Ele lembra a história de uma marroquina casada com um iraquiano. Ela chegou sozinha ao Brasil, grávida, sem falar português, apenas árabe e francês. “Fui chamado para traduzir durante o parto. Descobrimos ali uma lesão que impedia anestesia peridural. A criança nasceu com problemas graves, acabou não resistindo. Mas, graças a esse nascimento, o pai conseguiu status de refugiado e veio para o país”, conta o médico.

Além de questões de estrutura física e limitação de recursos, o ambulatório enfrenta desafios ligados à cultura e ao idioma. Segundo Taha, algumas mulheres não aceitam ser atendidas por homens e exigem adaptação no atendimento.

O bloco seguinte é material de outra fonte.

Lemma answer_events_prefix env events i stopping k written k' written' e :
  answer_events env events i stopping k written = Some (k', written', e) -> written `prefix_of` written'.
Proof.
  revert i stopping k written. induction events as [|[[t|] raw channel payload|] events IH];
    intros i stopping k written H; cbn in H; [by simplify_eq| |by eapply IH|by simplify_eq].
  destruct (handle _ _ _) as [[[k1 es] replies]|]; [|done]. case_if; [by simplify_eq|].
  assert (Hgo : forall b, answer_events env events (S i) b k1 (written ++ replies) = Some (k', written', e) ->
    written `prefix_of` written') by (intros b Hb; etrans; [by eexists|by eapply IH]).
  destruct t; try (by eapply Hgo). simplify_eq. by eexists.
Qed.

Lemma forward_until_end_prefix turns watch d k written watch' k' written' e :
  forward_until_end turns watch d k written = Some (watch', k', written', e) ->
  written `prefix_of` written'.
Proof.
  revert watch d k written. induction turns as [|t turns IH]; intros watch d k written H; cbn in H.
  { by simplify_eq. }
  destruct (forward_turn t watch d k) as [[[[[watch1 d1] k1] w1] [e1|]]|]; simplify_eq; [by eexists|].
  etrans; [by eexists|by eapply IH].
Qed.

(** ** Properties *)

(** C5: Nothing is served before the capability is proved. Whatever a peer sends
    and whenever: either the connection ends (or still waits) with no frame
    written and no channel touched, or what it sent within the first 64 KiB
    decodes, however it was cut into reads, to a stream whose first frame is a
    [Hello] on the control lane presenting a secret with the same digest as the
    keeper's; the first frame written is the answer to it. *)
Theorem authentication_gate w k capability watch now auth_turns env turns watch' k' written e :
  serve_one w k capability watch now auth_turns env turns = Some (watch', k', written, e) ->
  (written = [] /\ channels k' = channels k) \/
  exists reads d behind, reads `prefix_of` reads_of auth_turns /\ proved capability reads d behind /\
    exists answer rest, written = answer :: rest /\ frame_type answer = HelloResp.
Proof.
  unfold serve_one, serve_authenticated. intros H.
  destruct (authenticate _ _ _ _ _ _ _ _) as [[watch1 [|d behind w1|e1]]|] eqn:Ha; [| | |done].
  - simplify_eq. by left.
  - right. destruct (authenticate_proved _ _ _ _ _ _ _ _ _ _ _ _ [] eq_refl eq_refl Ha)
      as (reads & Hpre & Hproved & answer & -> & Ht).
    exists reads, d, behind. split_and!; [done..|]. exists answer.
    assert (Hw : [answer] `prefix_of` written).
    { destruct (answer_events _ _ _ _ _ _) as [[[k2 w2] [e2|]]|] eqn:He; [| |done];
        apply answer_events_prefix in He; simplify_eq; [done|].
      destruct (forward_until_end _ _ _ _ _) as [[[[watch3 k3] w3] e3]|] eqn:Hf; [|done]. simplify_eq.
      etrans; [exact He|]. by eapply forward_until_end_prefix. }
    destruct Hw as [rest ->]. by exists rest.
  - simplify_eq. by left.
Qed.

(** A conditional shutdown on the control lane is decided by the registry: if
    no channel is live it is acknowledged and the daemon stops; if one is, it is
    refused and the daemon keeps serving; and nothing behind it in the read is
    handled, so no spawn can follow an accepted retirement. *)
Theorem conditional_shutdown_exact env k raw payload events i stopping written n :
  snd (env i) = true ->
  answer_events env (Frame (Some ShutdownIfEmpty) raw 0 payload :: events) i stopping k written
  = Some (if decide (channels k = ∅)
          then (k, written ++ [mkMuxFrame ShutdownIfEmptyAck 0 []], Some ShutdownIfEmptyAccepted)
          else (k, written ++ [mkMuxFrame ShutdownIfEmptyReject 0 []], Some ShutdownIfEmptyRefused)) /\
  (exists reason, decide_end ShutdownIfEmptyAccepted n = Stop reason) /\
  decide_end ShutdownIfEmptyRefused n = KeepServing.
Proof.
  intros Hw. split_and!; [|by eexists|done]. cbn [answer_events].
  assert (Hh : handle (fst (env i)) k (mkMuxFrame ShutdownIfEmpty 0 payload)
    = Some (k, [], [mkMuxFrame (if is_empty k then ShutdownIfEmptyAck else ShutdownIfEmptyReject) 0 []])) by done.
  rewrite Hh, Hw. cbn [negb]. unfold is_empty, channel_count.
  destruct (decide (channels k = ∅)) as [->|Hne]; [by rewrite map_size_empty|].
  assert (Hz : Z.of_nat (size (channels k)) =? 0 = false); [|by rewrite Hz].
  apply Z.eqb_neq. intros Hz. apply Hne, map_size_empty_iff. lia.
Qed.

(** A conditional shutdown on the wrong lane retires a keeper that holds live
    PTYs. [dispatch] ignores a [ShutdownIfEmpty] that names a channel, so it is
    neither acknowledged nor refused; but [answer_events] reads "no refusal" as
    acceptance, reports the keeper empty, and the daemon stops and reaps every
    channel. *)
Theorem wrong_lane_shutdown_stops env k raw id payload events i stopping written n :
  id <> 0 -> snd (env i) = true ->
  answer_events env (Frame (Some ShutdownIfEmpty) raw id payload :: events) i stopping k written
    = Some (k, written, Some ShutdownIfEmptyAccepted) /\
  exists reason, decide_end ShutdownIfEmptyAccepted n = Stop reason.
Proof.
  intros Hid Hw. split; [|by eexists]. cbn [answer_events].
  unfold handle, dispatch. cbn [frame_type frame_channel]. rewrite (proj2 (Z.eqb_neq _ _) Hid).
  cbn. rewrite Hw. cbn. by rewrite app_nil_r.
Qed.

(** A frame that asks the keeper to stop. *)
Definition asks_to_stop (ev : StreamEvent) : Prop :=
  match ev with Frame (Some Shutdown) _ _ _ | Frame (Some ShutdownIfEmpty) _ _ _ => True | _ => False end.

Lemma answer_events_stop env events i stopping k written k' written' e n reason :
  answer_events env events i stopping k written = Some (k', written', Some e) ->
  decide_end e n = Stop reason -> stopping = true \/ Exists asks_to_stop events.
Proof.
  revert i stopping k written. induction events as [|[[t|] raw channel payload|] events IH];
    intros i stopping k written H Hd; cbn in H.
  - destruct stopping; [by left|done].
  - destruct (handle _ _ _) as [[[k1 es] replies]|]; [|done]. case_if; [by simplify_eq|].
    destruct t; try (by right; constructor);
      (apply IH in H as [Hs|Hs]; [by left|right; by apply Exists_cons_tl|done]).
  - apply IH in H as [Hs|Hs]; [by left|right; by apply Exists_cons_tl|done].
  - by simplify_eq.
Qed.

(** The keeper outlives its worker. A turn of the connection loop leads the
    daemon to stop only when its exit watch fired, or when the bytes received
    in that turn hold a [Shutdown] or [ShutdownIfEmpty] frame; a disconnect, a
    protocol violation, a failed write or an unframeable payload never does. *)
Theorem keeper_outlives_worker t watch d k watch' d' k' written e n reason :
  forward_turn t watch d k = Some (watch', d', k', written, Some e) ->
  decide_end e n = Stop reason ->
  is_Some (snd (poll_exit watch (t_observed t))) \/
  exists bytes d1 events, t_received t = Event (Signal.Received bytes) /\
    push d bytes = Some (d1, events) /\ Exists asks_to_stop events.
Proof.
  unfold forward_turn. intros H Hd. destruct (poll_exit watch (t_observed t)) as [w1 [cause|]]; [by left|].
  right. destruct (turn_output t k []) as [[[k1 w2] [e1|]]|] eqn:Ho; [| |done].
  { simplify_eq. exfalso. unfold turn_output in Ho.
    repeat (case_match; simplify_eq; try done). }
  destruct (output_backlogged _ _) as [[[k2 e2] r2]|]; [|done].
  destruct (t_received t) as [[bytes| |]| |]; simplify_eq.
  destruct (push d bytes) as [[d1 events]|] eqn:Hp; [|done].
  destruct (answer_events _ _ _ _ _ _) as [[[k3 w3] e3]|] eqn:Ha; simplify_eq.
  exists bytes, d', events. split_and!; [done..|]. by eapply answer_events_stop in Ha as [|].
Qed.

End ServerFacts.

(** ** Witnesses *)

(** A digest for the worked examples: the message cut or padded to 32 bytes. *)
Definition pad_digest (m : list byte) : list byte := take 32 (m ++ replicate 32 Byte.x00).

Lemma length_pad_digest m : length (pad_digest m) = 32%nat.
Proof. unfold pad_digest. rewrite length_take, length_app, length_replicate. lia. Qed.

#[global] Instance demo_sha : Sha256 := { sha256 := pad_digest; sha256_len := length_pad_digest }.

Definition quiet : observed := mkObserved false 0 true.
Definition demo_env : nat -> World * bool := fun _ => (demo_world, true).
Definition hello_read : list byte :=
  encode (mkMuxFrame Hello 0 [Byte.x7b; Byte.x7d]) ++ encode (mkMuxFrame ListChannels 0 []).

Definition demo_connection :=
  serve_one demo_world demo_keeper "" None 0
    [(quiet, Event (Signal.Received (take 5 hello_read)), true);
     (quiet, Event Signal.Output, true);
     (quiet, Event (Signal.Received (drop 5 hello_read)), true)] demo_env [].

Lemma authentication_gate_witness :
  let '(_, k', written, _) := default (None, demo_keeper, [], None) demo_connection in
  map frame_type written = [HelloResp; ListChannelsResp] /\
  ((written = [] /\ channels k' = channels demo_keeper) \/
  exists reads d behind,
    reads `prefix_of` [take 5 hello_read; drop 5 hello_read] /\ proved "" reads d behind /\
    exists answer rest, written = answer :: rest /\ frame_type answer = HelloResp).
Proof.
  destruct (default (None, demo_keeper, [], None) demo_connection) as [[[w' k'] written] e] eqn:E.
  assert (Hsome : demo_connection = Some (w', k', written, e)).
  { rewrite <- E. by vm_compute. }
  split.
  - assert (Hm : map frame_type (snd (fst (default (None, demo_keeper, [], None) demo_connection)))
      = [HelloResp; ListChannelsResp]) by by vm_compute.
    by rewrite E in Hm.
  - exact (authentication_gate _ _ _ _ _ _ _ _ _ _ _ _ Hsome).
Defined.

Lemma conditional_shutdown_exact_witness :
  answer_events demo_env [Frame (Some ShutdownIfEmpty) Byte.xec 0 []] 0 false demo_keeper []
  = Some (if decide (channels demo_keeper = ∅)
          then (demo_keeper, [mkMuxFrame ShutdownIfEmptyAck 0 []], Some ShutdownIfEmptyAccepted)
          else (demo_keeper, [mkMuxFrame ShutdownIfEmptyReject 0 []], Some ShutdownIfEmptyRefused)) /\
  (exists reason, decide_end ShutdownIfEmptyAccepted 1 = Stop reason) /\
  decide_end ShutdownIfEmptyRefused 1 = KeepServing.
Proof. by apply (conditional_shutdown_exact demo_env demo_keeper Byte.xec [] [] 0 false []). Defined.

Lemma wrong_lane_shutdown_stops_witness :
  channel_count demo_keeper = 1 /\
  answer_events demo_env [Frame (Some ShutdownIfEmpty) Byte.xec 1 []] 0 false demo_keeper []
    = Some (demo_keeper, [], Some ShutdownIfEmptyAccepted) /\
  exists reason, decide_end ShutdownIfEmptyAccepted 1 = Stop reason.
Proof.
  split; [by vm_compute|]. by apply (wrong_lane_shutdown_stops demo_env demo_keeper Byte.xec 1 [] [] 0 false []).
Defined.

Definition demo_turn : turn := mkTurn quiet [1] [1] [1] demo_world true (fun _ => true)
  (Event (Signal.Received (encode (mkMuxFrame Shutdown 0 [])))) demo_env.

Lemma keeper_outlives_worker_witness :
  is_Some (snd (poll_exit None (t_observed demo_turn))) \/
  exists bytes d1 events, t_received demo_turn = Event (Signal.Received bytes) /\
    push FrameDecoder_new bytes = Some (d1, events) /\ Exists asks_to_stop events.
Proof.
  destruct (forward_turn demo_turn None FrameDecoder_new demo_keeper) as [[[[[w d] k] written] e]|] eqn:E;
    [|exfalso; revert E; by vm_compute].
  assert (He : e = Some ShutdownRequestedWithChannels).
  { assert (Hs : snd <$> forward_turn demo_turn None FrameDecoder_new demo_keeper
      = Some (Some ShutdownRequestedWithChannels)) by by vm_compute.
    rewrite E in Hs. by injection Hs. }
  subst e. by apply (keeper_outlives_worker demo_turn None FrameDecoder_new demo_keeper w d k written
    ShutdownRequestedWithChannels 1 "shutdown requested with channels live" E).
Defined.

Essas barreiras tornam o acompanhamento no sistema de saúde regular ainda mais difícil. “O refugiado pode morar em qualquer bairro. Mesmo com hospital e UPA próximos, se não fala o idioma, fica perdido. Aqui, ao menos, sabemos acolher e garantir tradução.”

Quando o ambulatório não consegue realizar procedimentos, os pacientes são encaminhados ao Hospital São Paulo ou ao Amparo Maternal, no caso de partos. Exames e cirurgias também são realizados em parceria com a rede hospitalar, com apoio de instituições como a Cruz Vermelha Brasileira, associações de assistência a refugiados e contribuições privadas.

De acordo com Taha, a média é de duas a três consultas diárias. Mas ele planeja ampliar o serviço à medida que a demanda crescer. Um instituto ligado ao núcleo foi criado para viabilizar futuras arrecadações e investimentos. Todos os atendimentos, cirurgias e exames são gratuitos.